We've done a lot of what we wanted to do inside of the purely investment management side of things, and a little bit in the financial planning side. We realized the other component to helping people make their money work for them is closer to their checking, because that’s where a lot of spending decisions happen.
For example, our savings service: We’re not the bank that’s giving you the rate. We’re going to work with partner banks like an intermediary—we go out and find high quality banks that are going to offer us good rates for our clients.
The critical thing there is that usually, when you get an interest rate at a bank, it’s a zero-sum game between you and the bank: The more that they're paying you in interest, the less they're making in profit.
That’s not true when you come to Betterment, because we’re an advisor, and we get paid for advice. We want to make sure our clients are getting a very high interest rate. And we actually hustle on their behalf to find it.
A lot of clients might not be ready to invest, or there might be a component of their wealth that they want to hold in an FDIC cash depository-type product. This allows us to serve them and do it in a way that highlights that we’re a fiduciary, and we’re on the same side of the table as them.
ETF.com: Can your banking service replace an entire banking relationship? A Betterment client no longer needs to be, say, a J.P. Morgan Chase Bank client for their banking needs?
Egan: Not quite yet, though actually, it depends upon your circumstances. A lot of people hold their mortgage with their bank. There are a number of very specific services that they might need.
However, we’re on that path to where most of your everyday financial aid—receiving your paycheck, spending, not moving money between different accounts, bills, utilities, etc.— we definitely can do.
It comes back to being an advisor. A lot of what we do is give clients financial advice, but also help them execute that financial advice.
ETF.com: At the upcoming Wealth/Stack conference, you’re going to be talking about the challenges of communicating portfolio performance to clients. What's the disconnect between what the advisor communicates and what the client hears?

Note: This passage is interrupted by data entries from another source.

Lemma plan_prepare_checks config codec p input :
  satisfies (plan_prepare config codec p input) (fun r es => forall op preview warnings,
    r = Ok (op, preview, warnings) -> plan_checks config codec p input op es).
Proof.
  unfold plan_prepare. destruct (decode codec (pi_CapabilityID input)) as [c|] eqn:Ed; [|by satisfies_step].
  set (name := match pi_Object input with Some obj => _ | None => _ end).
  assert (name = asked_name input) as ->.
  { unfold name, asked_name. destruct (pi_Object input); by repeat case_bool_decide. }
  fold (asked config c input). do 2 (satisfies_step; [by satisfies_step|]).
  destruct (pi_Force input && bool_decide (Mode (cfg_Spec config) <> ModeDangerous)) eqn:Hforce; [by satisfies_step|].
  eapply satisfies_bind; [apply CheckAndAuthorizeOperation_satisfies|]. intros [r cache] es1 (_ & _ & Hr); cbn in Hr |- *.
  destruct r as [[]|]; [|by satisfies_step]. destruct (Hr eq_refl) as (Hpol & (e & He & Ha) & _).
  destruct (if bool_decide (Mode (cfg_Spec config) = ModeSafeWrite) then _ else _) as [[]|] eqn:Hsafe; [|by satisfies_step].
  eapply satisfies_weaken; [apply previewOperation_facts|]. intros r es2 H op preview warnings E.
  destruct (H _ _ _ E) as (Hc & Hb & Hd). destruct (ca_same _ _ Hc) as (Eact & Ens & _ & _ & _ & _ & _ & _ & Ef & Egen).
  cbn in Eact, Ens, Egen, Ef, Hd. reflect_bools.
  constructor; rewrite ?Eact, ?Ens; [|done|done|by eapply CheckTarget_permitted|done| | | |].
  - exists c. split_and!; [done..|]. intros Hn. destruct (Hd Hn) as [out Ho]. exists out.
    rewrite <- (app_nil_r es2). by apply dry_run_of_app.
  - rewrite Ef. intros Hf. rewrite Hf in Hforce. cbn [andb] in Hforce. reflect_bools. by apply dec_stable.
  - intros Hm. by rewrite bool_decide_true in Hsafe.
  - exists e. rewrite elem_of_app. eauto.
  - by apply bound_to_live_app.
Qed.
End planned.

(** ** Properties *)

Section properties.
Context {G : GoLib} {Q : QuantityLib} {U : UnstructuredLib}.

(** Planning never changes the cluster: whatever the API server answers, every
    request of [plan] is made as the caller and is a read, a review or a dry run. *)
Theorem plan_never_persists config codec store d p input w h :
  exists es, (plan config codec store d p input w h).2 = h ++ es /\ Forall (harmless p) es.
Proof.
  assert (emits (harmless p) (plan config codec store d p input)) as H.
  { unfold plan. repeat (emits_step || apply plan_prepare_harmless). }
  destruct (H w h) as (es & ? & ?). eauto.
Qed.

Lemma plan_ok {L : UnstructuredLaws} config codec store d p input w h store' out h' :
  plan config codec store d p input w h = ((store', Ok out), h') ->
  exists op es, h' = h ++ es /\ plan_checks config codec p input op es /\ po_Operation out = operationSummary op /\
    PlanStore_Create store d (SubjectKey p) op =
      (store', Ok (po_PlanID out, po_ConfirmationCode out, (dr_later d + planTTL)%Z)).
Proof.
  unfold plan, kbind. destruct (plan_prepare_checks config codec p input w h) as (es & Hes & Hc).
  destruct (plan_prepare config codec p input w h) as [r h1]; cbn in Hes, Hc. subst h1.
  destruct r as [[[op preview] warnings]|]; [|done].
  destruct (PlanStore_Create store d (SubjectKey p) op) as [s r] eqn:Ec.
  destruct r as [[[id code] t]|]; [|done]. intros [= <- <- <-]. exists op, es. split_and!; [done|by eapply Hc|done|].
  unfold po_ConfirmationCode. cbn [po_PlanID po_Confirmation cc_Code]. by destruct (create_ok _ _ _ _ _ _ _ _ Ec) as [<- _].
Qed.

(** C7: A plan is stored only for an operation that this very call checked.  It is what
    the input asks for: the action of a handle the server signed, on the named
    object, with the payload of the input ([carries] says what the preview fills in); a
    dry run of exactly that was accepted, but for commands in containers.  The write is within
    the policy, not on an object of the operator by name, allowed to the caller by Kubernetes
    for the requested name, with a payload that is safe in SafeWrite mode, forced in Dangerous mode only,
    of the current generation of the policy, and bound to the live object the caller read
    (or to its absence).  It belongs to the caller. *)
Theorem planned_operation_is_checked {L : UnstructuredLaws} config codec store d p input w h store' out h' :
  plan config codec store d p input w h = ((store', Ok out), h') ->
  exists op es stored, h' = h ++ es /\ plan_checks config codec p input op es /\
    plans store' !! po_PlanID out = Some stored /\ sp_Operation stored = op /\ sp_SubjectKey stored = SubjectKey p /\
    po_Operation out = operationSummary op.
Proof.
  intros (op & es & -> & Hc & Ho & Hcreate)%plan_ok. destruct (create_ok _ _ _ _ _ _ _ _ Hcreate) as (_ & _ & bytes & Hl).
  exists op, es. eexists. by split_and!.
Qed.

(** C8: What is planned is what is committed: the plan ID and code that [plan] returns
    make [commit], until the plan expires and while there is a free stream, run
    the very operation that [plan] stored, which is what its input asks for and what was
    previewed; and in whatever environment, the only request by which that run can change the cluster
    is the one that stands for this operation. *)
Theorem planned_operation_is_committed {L : UnstructuredLaws} config codec store d p input w h store' out h' n peek adm now :
  plan config codec store d p input w h = ((store', Ok out), h') ->
  dr_code d = Ok n -> (0 <= n < 900000)%Z -> (now <= dr_later d + planTTL)%Z -> (acquireStream adm).2 = Ok () ->
  exists op es stored store'', h' = h ++ es /\ plan_checks config codec p input op es /\
    plans store' !! po_PlanID out = Some stored /\ sp_Operation stored = op /\
    forall w2 h2, commit config peek adm store' now p
        {| ci_PlanID := po_PlanID out; ci_ConfirmationCode := po_ConfirmationCode out |} w2 h2 =
      ((store'', (commit_operation config p op w2 h2).1), (commit_operation config p op w2 h2).2) /\
      exists es2, (commit_operation config p op w2 h2).2 = h2 ++ es2 /\ writes_at_most_once p op es2.
Proof.
  intros (op & es & -> & Hch & Ho & Hcreate)%plan_ok Hd Hn Hnow Hs.
  destruct (create_ok _ _ _ _ _ _ _ _ Hcreate) as (_ & _ & bytes & Hl).
  destruct (create_consume _ _ _ _ _ _ _ _ _ Hd Hn Hcreate) as [_ Hcons]. destruct (Hcons now Hnow) as [store'' Hc].
  exists op, es. eexists _, store''. split_and!; [done..|exact Hl|done|]. intros w2 h2. split.
  - unfold commit. rewrite Hs. cbn [ci_PlanID ci_ConfirmationCode].
    replace (if isRemote _ _ _ then Ok () else Ok ()) with (Ok () : result go_error unit) by (by destruct (isRemote _ _ _)).
    rewrite Hc. unfold kbind. by destruct (commit_operation config p op w2 h2).
  - destruct (commit_operation_satisfies config p op w2 h2) as (es2 & Hes & Hcm). exists es2. split; [done|]. by eapply committed_writes.
Qed.

(** A commit that finds no free stream leaves the plan in the store and sends nothing. *)
Theorem busy_server_keeps_plan config peek adm store now p input w h err :
  isRemote peek (ci_PlanID input) (SubjectKey p) = true -> (acquireStream adm).2 = Err err ->
  commit config peek adm store now p input w h =
    ((store, ({| co_Operation := []; co_Result := VNull |}, Some err)), h).
Proof. intros Hr Hs. unfold commit. by rewrite Hr, Hs. Qed.

(** A restart is not limited to the restart annotation: a [restart] operation that
    carries a patch sends that patch, with only the planned version added. *)
Theorem restart_applies_any_patch config p op patch data w h :
  a_Action (op_Action op) = "restart" -> op_Patch op = VMap patch -> op_ResourceVersion op <> "" ->
  let metadata := obj_set (map_or_nil (obj_index patch "metadata")) "resourceVersion" (VStr (op_ResourceVersion op)) in
  Marshal (VMap (obj_set patch "metadata" (VMap metadata))) = Some data ->
  exists answer, executeOperation config p op w h =
    (written answer, h ++ [Ev p (Patch (op_target op) (op_Name op) MergePatchType data false None []) answer]).
Proof.
  intros Ha Hp Hrv metadata Hd. unfold executeOperation, preparePatch, kbind, kret, finish_patch. rewrite Ha, Hp.
  decide_closed. cbn [fst addPatchResourceVersion]. rewrite bool_decide_true by done. cbn [mbind result_bind].
  fold metadata. rewrite Hd. unfold request. eexists. reflexivity.
Qed.

(** A commit that changes something has consumed a live plan of its caller. *)
Lemma commit_needs_plan {L : UnstructuredLaws} config peek adm store now p input w h store' r h' :
  commit config peek adm store now p input w h = ((store', r), h') ->
  exists es, h' = h ++ es /\
    (Forall (harmless p) es \/
     exists stored, plans store !! ci_PlanID input = Some stored /\ (now <= sp_ExpiresAt stored)%Z /\
       sp_SubjectKey stored = SubjectKey p /\ validConfirmationCode (ci_ConfirmationCode input) = true /\
       sp_ConfirmationHash stored = confirmationHash (ci_PlanID input) (ci_ConfirmationCode input) /\
       plans store' !! ci_PlanID input = None /\ committed config p (sp_Operation stored) es).
Proof.
  unfold commit. destruct (if isRemote _ _ _ then _ else _) as [?|err].
  2: { intros [= <- <- <-]. exists []. rewrite app_nil_r. split; [done|]. left. constructor. }
  destruct (PlanStore_Consume _ _ _ _ _) as [s' [op|err]] eqn:Ec.
  2: { intros [= <- <- <-]. exists []. rewrite app_nil_r. split; [done|]. left. constructor. }
  unfold kbind, kret. destruct (commit_operation_satisfies config p op w h) as (es & Hes & Hc).
  destruct (commit_operation config p op w h) as [out h1]. cbn in Hes, Hc. intros [= <- _ <-].
  exists es. split; [done|]. right. apply consume_ok_iff in Ec as (stored & ? & ? & ? & ? & ? & -> & ->).
  exists stored. split_and!; try done. apply lookup_delete_eq.
Qed.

Egan: There are quite a few different components. First, whenever an advisor is coming into the conversation, they're thinking about expected returns and historical returns. Any given year, average returns might be, say, up 20%, or down 7%. But these numbers don’t tell the client how that performance fits in their overall financial plan. There’s a gap in knowledge and language between how the advisor is thinking about it, and how the client is thinking about it.
A big part of why I left my previous job (and moved to Betterment) was that we were doing a lot of behavioral design stuff, but we could never change the way client statements were presented. We could never change the way the web portal sent out quarterly investment statements that didn’t reference the client’s financial plan at all. At Betterment, regarding the technology we use to speak with clients—especially when we’re not around—their web portal, has that in mind.
One of the biggest problems advisors have isn't they don’t understand investment theory or financial planning or behavioral components. It’s the technology. The medium through which they communicate and work with clients continues to look like it did 40 years ago. Advisors set up a financial plan with the client, and then the next quarter, the client gets a quarterly investment performance sheet that tells them about what went up and what went down at an individual level. It has nothing to do with their financial plan as it’s presented to them.
What's going to be interesting at this conference is that we’re going to finally start talking about having technology and design that more accurately reflects the conversation, instead of simply reflecting what your investments do over the past quarter.
ETF.com: Why is dealing with the messaging so important? Is this incomplete picture of performance leading clients to make poor decisions thereafter?
Egan: A famous economist once said, “What you see is all there is.” We’re extremely prone to focusing on whatever is put in front of us, rather than taking a step back and saying, “What are the big things I should be paying attention to?’ If we’re constantly showing people the recent history of their accounts, when they start judging advisors by their recent performance rather than their progress against their financial plan, that’s us doing disservice to ourselves.
The biggest issue is that, when we report performance, it feels informative because it’s fact. But there are zero decisions you can make off the back of it that would make you better off in the future. You see, “I underperformed the S&P 500 last month,” but what good decision are you going to make with it? Do you double down on it? Or do you sell out of it? Technology and design can help us change the message.
ETF.com: What do you hope people will take away from Wealth/Stack?
Egan: The industry is changing, especially with how and where people get compensated. It’s exciting, because the changes in technology and design mean the good financial advisors now have a lot more of a fighting chance to become good sustainable businesses on their own. They don’t need to scale up into big roll-ups or anything. Technology will make all the difference.